Avec l’apparition du virus en décembre 2019 à Wuhan, en Chine, et sa propagation à l’ensemble de la planète, les rumeurs conspirationnistes liant Bill Gates à la pandémie ont essaimé. Depuis janvier, plus de 683 000 publications sur Facebook ont évoqué le fondateur de Microsoft, générant plus de 53 millions de « likes », partages et commentaires, selon CrowdTangle.

« Un point commun aux théories du complot qui transcende les frontières, les langues et les cultures est la défiance envers les institutions et les élites toutes-puissantes », souligne Zarine Kharazian. « La visibilité, le franc-parler et l’engagement de Gates sur les grands sujets de santé internationaux en ont fait une cible de choix », estime-t-elle.

Ces théories complotistes lui prêtent la volonté de contrôler les populations à travers l’implantation de puces sous-cutanées ou de tatouages numériques, et de tirer d’immenses profits financiers d’un éventuel vaccin, ou affirment que sa fondation a fait breveter un traitement il y a plusieurs années avant de répandre le nouveau coronavirus.

Pour d’autres, Bill Gates a créé le virus dans le but de réduire la population mondiale, affirmation très populaire sur les réseaux sociaux africains, où ont abondé les fausses publications relatives aux vaccins anti-Covid-19 et de tests menés secrètement sur la population.

Ces rumeurs se nourrissent du souvenir de scandales médicaux qui ont jalonné l’histoire du continent africain, des expériences de stérilisation forcée menées en Namibie au XIXe siècle durant la colonisation allemande jusqu’aux essais de médicaments controversés dans les années 1990. « Il y a eu de nombreux cas de recherches médicales menées en Afrique avec des violations des droits humains », souligne Sara Cooper, du centre de recherche médical Cochrane, situé en Afrique du Sud.

Fin mars, une publication affirmait que l’infectiologue Didier Raoult, promoteur d’un traitement à base d’hydroxychloroquine, avait appelé les Africains « à ne pas prendre le vaccin de Bill Gates » contre le coronavirus car il contiendrait « du poison ».

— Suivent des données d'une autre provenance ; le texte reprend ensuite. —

(** * Financial Expense Tracker: the report engine and the record store

    A shallow embedding of [financial_expenses.py].

    [Py] models the Python values the program computes with.  A float is an
    IEEE 754 binary64 number ([spec_float] at precision 53, the Standard
    Library's executable specification), so sums, quotients and comparisons
    round and order as Python's do.  An exception is a value of an error
    monad.  Text is ASCII: letters, digits and blanks are the ASCII ones.
    [float(s)], [f"{x:.2f}"], [datetime.strptime] with the program's format
    and [list.sort(key=...)] are written out.

    [Tracker] is the program: every function of the source and the menu
    branches of [main], each a function of the stored rows and of the widget
    inputs (the number typed in, the button, the number [random.choice]
    draws, the clock).  The views that only hand the rows to the
    spreadsheet, PDF and chart libraries are left out.

    The properties follow, after the vocabulary their statements use. *)

From Stdlib Require Import ZArith Lia String Ascii DecimalString.
From Stdlib Require Import Floats.SpecFloat Sorting.Sorted.
From stdpp Require Import base list strings.

Local Open Scope Z_scope.

(** ** Python values *)
Module Py.

(** *** Exceptions *)
Inductive exn :=
| ValueError | IndexError | ZeroDivisionError | AttributeError | TypeError.

Inductive result (A : Type) :=
| Ok (a : A)
| Raise (e : exn).
Arguments Ok {A} a.
Arguments Raise {A} e.

Definition bind {A B} (r : result A) (k : A -> result B) : result B :=
  match r with
  | Ok a => k a
  | Raise e => Raise e
  end.

Definition of_option {A} (e : exn) (o : option A) : result A :=
  match o with
  | Some a => Ok a
  | None => Raise e
  end.

(** [for x in l: ...] where the body may raise: the first exception ends
    the loop. *)
#[global] Instance result_bind : MBind result := fun A B k r => bind r k.
#[global] Instance result_ret : MRet result := @Ok.

(** [for x in l: ...] where the body may raise: the first exception ends
    the loop. *)
Fixpoint traverse {A B} (f : A -> result B) (l : list A) : result (list B) :=
  match l with
  | [] => Ok []
  | x :: l' => y ← f x; ys ← traverse f l'; Ok (y :: ys)
  end.

(** [[x for x in l if p(x)]] where the test may raise. *)
Fixpoint select {A} (p : A -> result bool) (l : list A) : result (list A) :=
  match l with
  | [] => Ok []
  | x :: l' => b ← p x; xs ← select p l'; Ok (if b : bool then x :: xs else xs)
  end.

(** *** Floats: binary64 *)
Definition float := spec_float.
Definition prec : Z := 53.
Definition emax : Z := 1024.

(** An [int] literal met by a float operand is converted to the nearest
    float; the literals of the program are all exact. *)
Definition float_of_int (z : Z) : float := binary_normalize prec emax z 0 false.

Definition fadd : float -> float -> float := SFadd prec emax.
Definition fmul : float -> float -> float := SFmul prec emax.
Definition feq : float -> float -> bool := SFeqb.
Definition flt : float -> float -> bool := SFltb.
Definition fle : float -> float -> bool := SFleb.
Definition fgt (x y : float) : bool := SFltb y x.
Definition is_nan (x : float) : bool :=
  match x with S754_nan => true | _ => false end.

(** [bool(x)]: a float is falsy exactly when it equals zero. *)
Definition truthy (x : float) : bool := negb (feq x (float_of_int 0)).

(** [x / y] raises on a zero divisor. *)
Definition truediv (x y : float) : result float :=
  if feq y (float_of_int 0) then Raise ZeroDivisionError
  else Ok (SFdiv prec emax x y).

(** *** Characters and strings (ASCII) *)
Definition code (c : ascii) : Z := Z.of_nat (nat_of_ascii c).
Definition is_digit (c : ascii) : bool := (48 <=? code c) && (code c <=? 57).
Definition digit_val (c : ascii) : Z := code c - 48.
(** The blanks [float] skips around a literal (C's [isspace]). *)
Definition is_space (c : ascii) : bool :=
  ((9 <=? code c) && (code c <=? 13)) || (code c =? 32).
(** The blanks [\s] matches in a regular expression over [str]. *)
Definition is_blank (c : ascii) : bool :=
  is_space c || ((28 <=? code c) && (code c <=? 31)).
Definition is_upper (c : ascii) : bool := (65 <=? code c) && (code c <=? 90).
Definition lower_char (c : ascii) : ascii :=
  if is_upper c then ascii_of_nat (nat_of_ascii c + 32) else c.

(** [s.lower()] *)
Fixpoint lower (s : string) : string :=
  match s with
  | EmptyString => EmptyString
  | String c s' => String (lower_char c) (lower s')
  end.

(** [s.startswith(p)] *)
Definition startswith (s p : string) : bool := String.prefix p s.

(** [int(ds)] for a run of decimal digits, most significant first. *)
Definition int_of_digits (ds : list ascii) : Z :=
  fold_left (fun acc c => 10 * acc + digit_val c) ds 0.

Fixpoint span (p : ascii -> bool) (s : list ascii) : list ascii * list ascii :=
  match s with
  | c :: s' =>
      if p c then let '(a, b) := span p s' in (c :: a, b) else ([], s)
  | [] => ([], [])
  end.

(** *** [float(s)] *)

(** Underscores may only stand between two digits; they are dropped
    before the number is read. [prev] is the character before [s]. *)
Fixpoint drop_underscores (prev : ascii) (s : list ascii) : option (list ascii) :=
  match s with
  | [] => if Ascii.eqb prev "_" then None else Some []
  | c :: s' =>
      if Ascii.eqb c "_" then
        if is_digit prev then drop_underscores c s' else None
      else if Ascii.eqb prev "_" && negb (is_digit c) then None
      else option_map (cons c) (drop_underscores c s')
  end.

Fixpoint lstrip (s : list ascii) : list ascii :=
  match s with
  | c :: s' => if is_space c then lstrip s' else s
  | [] => []
  end.

Definition strip (s : list ascii) : list ascii := rev (lstrip (rev (lstrip s))).

Definition read_sign (s : list ascii) : bool * list ascii :=
  match s with
  | c :: s' =>
      if Ascii.eqb c "-" then (true, s')
      else if Ascii.eqb c "+" then (false, s')
      else (false, s)
  | [] => (false, [])
  end.

(** The float nearest to [±m * 10^e] (ties to even); overflow gives an
    infinity. *)
Definition float_of_decimal (neg : bool) (m e : Z) : float :=
  match m with
  | Z0 => S754_zero neg
  | _ =>
      if 0 <=? e then
        binary_normalize prec emax ((if neg then - m else m) * 10 ^ e) 0 false
      else
        let '(q, e', l) := SFdiv_core_binary prec emax m 0 (10 ^ (- e)) 0 in
        binary_round_aux prec emax neg q e' l
  end.

Definition read_number (neg : bool) (s : list ascii) : option float :=
  let '(ip, s1) := span is_digit s in
  let '(fp, s2) :=
    match s1 with
    | c :: t => if Ascii.eqb c "." then span is_digit t else ([], s1)
    | [] => ([], [])
    end in
  match ip ++ fp with
  | [] => None
  | ds =>
      let frac := Z.of_nat (length fp) in
      match s2 with
      | [] => Some (float_of_decimal neg (int_of_digits ds) (- frac))
      | c :: t =>
          if Ascii.eqb (lower_char c) "e" then
            let '(eneg, t1) := read_sign t in
            let '(ed, t2) := span is_digit t1 in
            match ed, t2 with
            | _ :: _, [] =>
                let ex := int_of_digits ed in
                Some (float_of_decimal neg (int_of_digits ds)
                        ((if eneg then - ex else ex) - frac))
            | _, _ => None
            end
          else None
      end
  end.

Definition read_float (s : list ascii) : option float :=
  let '(neg, s1) := read_sign s in
  let word := lower (string_of_list_ascii s1) in
  if String.eqb word "inf" || String.eqb word "infinity" then
    Some (S754_infinity neg)
  else if String.eqb word "nan" then Some S754_nan
  else read_number neg s1.

(** [float(s)] for a string [s] of ASCII characters; [ValueError] when
    [s] is not a float literal.  (On other text [float] also reads the
    decimal digits and the blanks of other scripts; statements that need
    it say that the text is ASCII.) *)
Definition float_of_string (s : string) : result float :=
  of_option ValueError
    (match drop_underscores "000" (list_ascii_of_string s) with
     | Some s' => read_float (strip s')
     | None => None
     end).

(** *** [f"{x:.2f}"] *)
Definition string_of_nat_Z (z : Z) : string :=
  NilZero.string_of_uint (N.to_uint (Z.to_N z)).

(** The integer nearest to [m * 2^e * 100], ties to even. *)
Definition hundredths (m : positive) (e : Z) : Z :=
  if 0 <=? e then Zpos m * 2 ^ e * 100
  else
    let d := 2 ^ (- e) in
    let q := (Zpos m * 100) / d in
    let r := (Zpos m * 100) mod d in
    match 2 * r ?= d with
    | Lt => q
    | Gt => q + 1
    | Eq => if Z.even q then q else q + 1
    end.

Definition fixed2 (n : Z) : string :=
  string_of_nat_Z (n / 100) +:+ "." +:+
  string_of_nat_Z (n mod 100 / 10) +:+ string_of_nat_Z (n mod 10).

Definition format_2f (x : float) : string :=
  let sign (s : bool) : string := if s then "-" else "" in
  match x with
  | S754_nan => "nan"
  | S754_infinity s => sign s +:+ "inf"
  | S754_zero s => sign s +:+ "0.00"
  | S754_finite s m e => sign s +:+ fixed2 (hundredths m e)
  end.

(** *** [datetime.strptime(s, "%Y-%m-%d %H:%M")] *)
Record datetime := mk_datetime
  { year : Z; month : Z; day : Z; hour : Z; minute : Z }.

(** A piece of the regular expression the format compiles to: every way
    it matches at the head of the input, most preferred first, with the
    number read and the rest of the input. *)
Definition matcher := list ascii -> list (Z * list ascii).

Definition digit_in (lo hi : Z) : matcher := fun s =>
  match s with
  | c :: t =>
      if is_digit c && (lo <=? digit_val c) && (digit_val c <=? hi)
      then [(digit_val c, t)] else []
  | [] => []
  end.

Definition then_digit (m : matcher) (lo hi : Z) : matcher := fun s =>
  flat_map (fun '(a, t) =>
              map (fun '(b, t') => (10 * a + b, t')) (digit_in lo hi t)) (m s).

Definition two_digits (lo1 hi1 lo2 hi2 : Z) : matcher :=
  then_digit (digit_in lo1 hi1) lo2 hi2.

Definition alt (m1 m2 : matcher) : matcher := fun s => m1 s ++ m2 s.

Definition lit (c : ascii) : matcher := fun s =>
  match s with
  | c' :: t => if Ascii.eqb c c' then [(0, t)] else []
  | [] => []
  end.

Malgré le fait qu’il n’existe aucun vaccin et que ces déclarations, démenties par l’IHU-Marseille dirigé par le professeur Raoult, étaient introuvables, la publication a été partagée plus de 47 000 fois avant d’être supprimée.

L’enjeu de la désinformation

Ces publications fausses ou trompeuses trouvent parfois, à l’instar du cas de Mike Sonko, de puissants relais parmi les personnalités publiques.

Au Nigeria, l’ancien ministre de l’aviation Femi Fani-Kayode, très écouté dans la communauté chrétienne du sud du pays, a ainsi partagé à plusieurs reprises des publications affirmant que BIll Gates était membre d’un petit cercle de pouvoir qui veut prendre le contrôle de la planète à travers le coronavirus, la technologie 5G…

Face au retentissement offert par les réseaux sociaux, l’Organisation mondiale de la santé (OMS) a fait de la lutte contre la désinformation en Afrique « l’une de (ses) priorités ».

L’agence onusienne mène des campagnes en ligne, aide les gouvernements à créer des portails d’information et sensibilise aussi les médias, dont l’audience est précieuse.

Au Nigeria, elle a ainsi organisé un atelier avec une cinquantaine de journalistes. « Les journalistes et les médias sont décisifs pour faire passer les bons messages », explique Dhamari Naidoo, chargé des questions d’urgence pour l’OMS au Nigeria.